Idea on Hill:  Taxing Health Benefits
By Janet Adamy
The Wall Street Journal
Wednesday, May 13, 2009

The idea of taxing employee health-care benefits to raise money for an overhaul of the health system is gaining strength in Congress, although it drew criticism from Barack Obama when he was campaigning for president.

Experts lined up Tuesday before the Senate Finance Committee and said it is one of the best ways to pay for a health-care overhaul.  Many top Democrats support the concept.

Right now, employers and their employees don't pay taxes on health benefits.  In 2010, this effective tax exemption will represent a loss of some $297 billion in federal tax revenue, according to the Lewin Group, a health-policy consulting firm.

That figure is catching the attention of Congress because it needs to find a way to pay for the health-care overhaul sought by Mr. Obama.  A comprehensive plan that would include coverage for those now without insurance is expected to cost about $1.2 trillion over 10 years.  So far, the government has identified where it will get about half of that sum.

Raising the benefit-tax idea presents a political problem for Mr. Obama because on the campaign trail he opposed it, while his Republican rival, Sen. John McCain, made it a key plank of his health-care proposals.

Linda Douglass, a spokeswoman for the Obama administration, said Mr.
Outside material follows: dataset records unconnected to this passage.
(** ** Where the separators of a line may not stand

    The pattern cuts a line at the last place where " - KIND: " is followed
    by a text that can be cut further, then at the last arrow that is
    followed by text, then after the shortest new value that is followed by
    nothing or by a note in brackets.  The three tests below look for a
    place that the pattern would take instead of the one where
    [registrarCambio] joined the pieces. *)

(** [hayFlecha s]: somewhere in [s] stands " -> " with at least one code
    unit after it. *)
Fixpoint hayFlecha (s : string) : bool :=
  match s with
  | EmptyString => false
  | String _ s' =>
      match quitarPrefijo " -> " s with
      | Some (String _ _) => true
      | _ => hayFlecha s'
      end
  end.

(** [s] starts with " - KIND: ", and what follows holds, after at least one
    code unit, an arrow with at least one code unit after it. *)
Definition corteAqui (s : string) : bool :=
  existsb
    (fun t =>
       match quitarPrefijo (" - " +++ nombreTipo t +++ ": ") s with
       | Some (String _ r) => hayFlecha r
       | _ => false
       end)
    [PESO; ESTADO; CORRAL].

(** [hayCorte s]: somewhere in [s] the test [corteAqui] holds. *)
Fixpoint hayCorte (s : string) : bool :=
  match s with
  | EmptyString => false
  | String _ s' => corteAqui s || hayCorte s'
  end.

(** [cierraAlFinal z]: [z] is a text without line terminators followed by
    a closing bracket, and nothing more. *)
Fixpoint cierraAlFinal (z : string) : bool :=
  match z with
  | EmptyString => false
  | String c EmptyString => Ascii.eqb c ")"
  | String c z' => esPunto c && cierraAlFinal z'
  end.

(** [esNota u]: [u] is white space, an opening bracket, a text without
    line terminators and a closing bracket. *)
Fixpoint esNota (u : string) : bool :=
  match u with
  | EmptyString => false
  | String c u' =>
      if esEspacio c then esNota u'
      else if Ascii.eqb c "(" then cierraAlFinal u'
      else false
  end.

(** [hayNotaEn n fin]: some end of [n], shorter than [n] and not empty,
    reads together with [fin] as a note in brackets. *)
Fixpoint hayNotaEn (n fin : string) : bool :=
  match n with
  | EmptyString => false
  | String _ n' => (noVacio n' && esNota (n' +++ fin)) || hayNotaEn n' fin
  end.

Section Lectura.

Variable nuevaFecha : string -> Fecha.
Variable numToString : number -> string.

(** A change is legible when the pattern cuts the line written for it
    where its pieces were joined:
    - the timestamp, the old value and the new value, as printed, are not
      empty, and neither they nor the note hold a line terminator;
    - after the dash that follows the timestamp there is no other
      " - KIND: " followed by a text, an arrow and a text;
    - after the arrow between the values there is no other arrow followed
      by text;
    - no proper end of the new value reads, with the note in brackets when
      there is one, as a note in brackets. *)
Definition legible (cambio : ICambioHistorial) : bool :=
  let anterior := plantilla numToString (valorAnterior cambio) in
  let nuevo := plantilla numToString (valorNuevo cambio) in
  noVacio (fecha cambio) && todos esPunto (fecha cambio)
  && noVacio anterior && todos esPunto anterior
  && noVacio nuevo && todos esPunto nuevo
  && (if truthy (observaciones cambio)
      then todos esPunto (textoDe (observaciones cambio))
      else true)
  && negb (hayCorte ("- " +++ nombreTipo (tipo cambio) +++ ": " +++ anterior
                     +++ " -> " +++ nuevo +++ sufijoNota cambio))
  && negb (hayFlecha ("-> " +++ nuevo +++ sufijoNota cambio))
  && negb (hayNotaEn nuevo (sufijoNota cambio)).

(** The record [obtenerHistorial] gives for a change: the timestamp as
    [new Date] reads its printed text, the values as the text that was
    printed, a falsy note as no note. *)
Definition leido (cambio : ICambioHistorial) : ICambioHistorial :=
  {| fecha := nuevaFecha (fecha cambio);
     tipo := tipo cambio;
     valorAnterior := Texto (plantilla numToString (valorAnterior cambio));
     valorNuevo := Texto (plantilla numToString (valorNuevo cambio));
     observaciones :=
       if truthy (observaciones cambio) then observaciones cambio else None |}.

(** The five groups the pattern has to give on the line of a change for
    [leido] to be what is read. *)
Definition gruposDe (cambio : ICambioHistorial) : Grupos :=
  (fecha cambio, tipo cambio,
   plantilla numToString (valorAnterior cambio),
   plantilla numToString (valorNuevo cambio),
   if truthy (observaciones cambio) then observaciones cambio else None).

End Lectura.

(** ** CorralService: [actualizarCorral] *)

(** [Partial<ICorralBase>]: a column that is absent is [None]. *)
Module ICorralParcial.
Record t := {
  numero : option string;
  capacidad : option Z;
  ocupacion_actual : option Z;
  lote_id : option Id;
  tipo : option Corral.Tipo;
  peso_promedio_actual : option number
}.
End ICorralParcial.

Definition ponerSi {A : Type} (v : option A) (poner : A -> Corral.t -> Corral.t)
    (c : Corral.t) : Corral.t :=
  match v with
  | Some a => poner a c
  | None => c
  end.

(** [corral.update(data)]: the columns present in [data] are set. *)
Definition aplicarData (data : ICorralParcial.t) (c : Corral.t) : Corral.t :=
  ponerSi (ICorralParcial.numero data) Corral.con_numero
    (ponerSi (ICorralParcial.capacidad data) Corral.con_capacidad
      (ponerSi (ICorralParcial.ocupacion_actual data) Corral.con_ocupacion_actual
        (ponerSi (ICorralParcial.lote_id data) Corral.con_lote_id
          (ponerSi (ICorralParcial.tipo data) Corral.con_tipo
            (ponerSi (ICorralParcial.peso_promedio_actual data)
               Corral.con_peso_promedio_actual c))))).

(** The checks of [actualizarCorral] in their order; the message of the
    first one that throws. *)
Definition actualizarCorral_validar (bd : BD) (id : Id) (corral : Corral.t)
    (data : ICorralParcial.t) : option string :=
  let cambioDeLote :=
    if truthy (ICorralParcial.lote_id data) then
      match Lote_findByPk bd (textoDe (ICorralParcial.lote_id data)) with
      | None => Some "El lote especificado no existe"
      | Some _ =>
          let cerdosCount := List.length
            (filter (fun c => String.eqb (Cerdo.corral_id c) id) (cerdos bd)) in
          if (0 <? cerdosCount)%nat
          then Some "No se puede cambiar el lote de un corral con cerdos"
          else None
      end
    else None in
  match cambioDeLote with
  | Some mensaje => Some mensaje
  | None =>
  let cambioDeNumero :=
    if truthy (ICorralParcial.numero data) then
      match find (fun c =>
              String.eqb (Corral.numero c) (textoDe (ICorralParcial.numero data))
              && negb (String.eqb (Corral.id c) id)) (corrales bd) with
      | Some _ => Some "Ya existe un corral con este número"
      | None => None
      end
    else None in
  match cambioDeNumero with
  | Some mensaje => Some mensaje
  | None =>
  match ICorralParcial.capacidad data with
  | Some capacidad =>
      if (capacidad <=? 0)%Z
      then Some "La capacidad del corral debe ser mayor que 0"
      else if (capacidad <? Corral.ocupacion_actual corral)%Z
      then Some "La nueva capacidad no puede ser menor que la ocupación actual"
      else None
  | None => None
  end
  end end.

(** [actualizarCorral]: [null] when the pen does not exist; a throw is
    wrapped in [Error("Error al actualizar el corral: ...")]; no transaction
    is opened, the single write comes after every check. *)
Definition actualizarCorral (bd : BD) (id : Id) (data : ICorralParcial.t)
    : (Fallo + option Corral.t) * BD :=
  match Corral_findByPk bd id with
  | None => (inr None, bd)
  | Some corral =>
      match actualizarCorral_validar bd id corral data with
      | Some mensaje =>
          (inl (ErrorSimple ("Error al actualizar el corral: " +++ mensaje)), bd)
      | None =>
          (inr (Some (aplicarData data corral)),
           con_corrales (actualizarDonde
             (fun c => String.eqb (Corral.id c) (Corral.id corral))
             (aplicarData data)) bd)
      end
  end.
Obama made clear during the campaign he was skeptical of taxing benefits, but in general he is open to ideas for overhauling health care other than the ones he put forth back then.

Leading Democrats say they still want the benefits to have some tax advantages.  "To be honest, I don't think we're going to repeal the exclusion," Senate Finance Committee Chairman Max Baucus (D., Mont.) said at Tuesday's hearing.  Instead, they are considering placing a cap on the amount that is tax-exempt, and higher-income employees could see the tax benefit curbed.

"I don't see how you put a package together ... unless you touch the exclusion," Robert Greenstein, executive director of the Center on Budget and Policy Priorities, a left-leaning think tank, said at Tuesday's hearing.

Some health-policy specialists say the tax-exempt employer health benefits are inefficient because they encourage the purchase of more expensive plans.  They also contend the tax rules are unfair because they benefit employers but not individuals who buy coverage on their own.

Those who oppose changes to the tax break say that without it, employers would be inclined to drop coverage.

Senators weighed other ideas for raising money.  One of the leading options is changing the payment system for doctors, hospitals and other care providers so their compensation is driven more by the quality of care than the quantity of treatments.  New taxes on alcohol and soda also are on the table.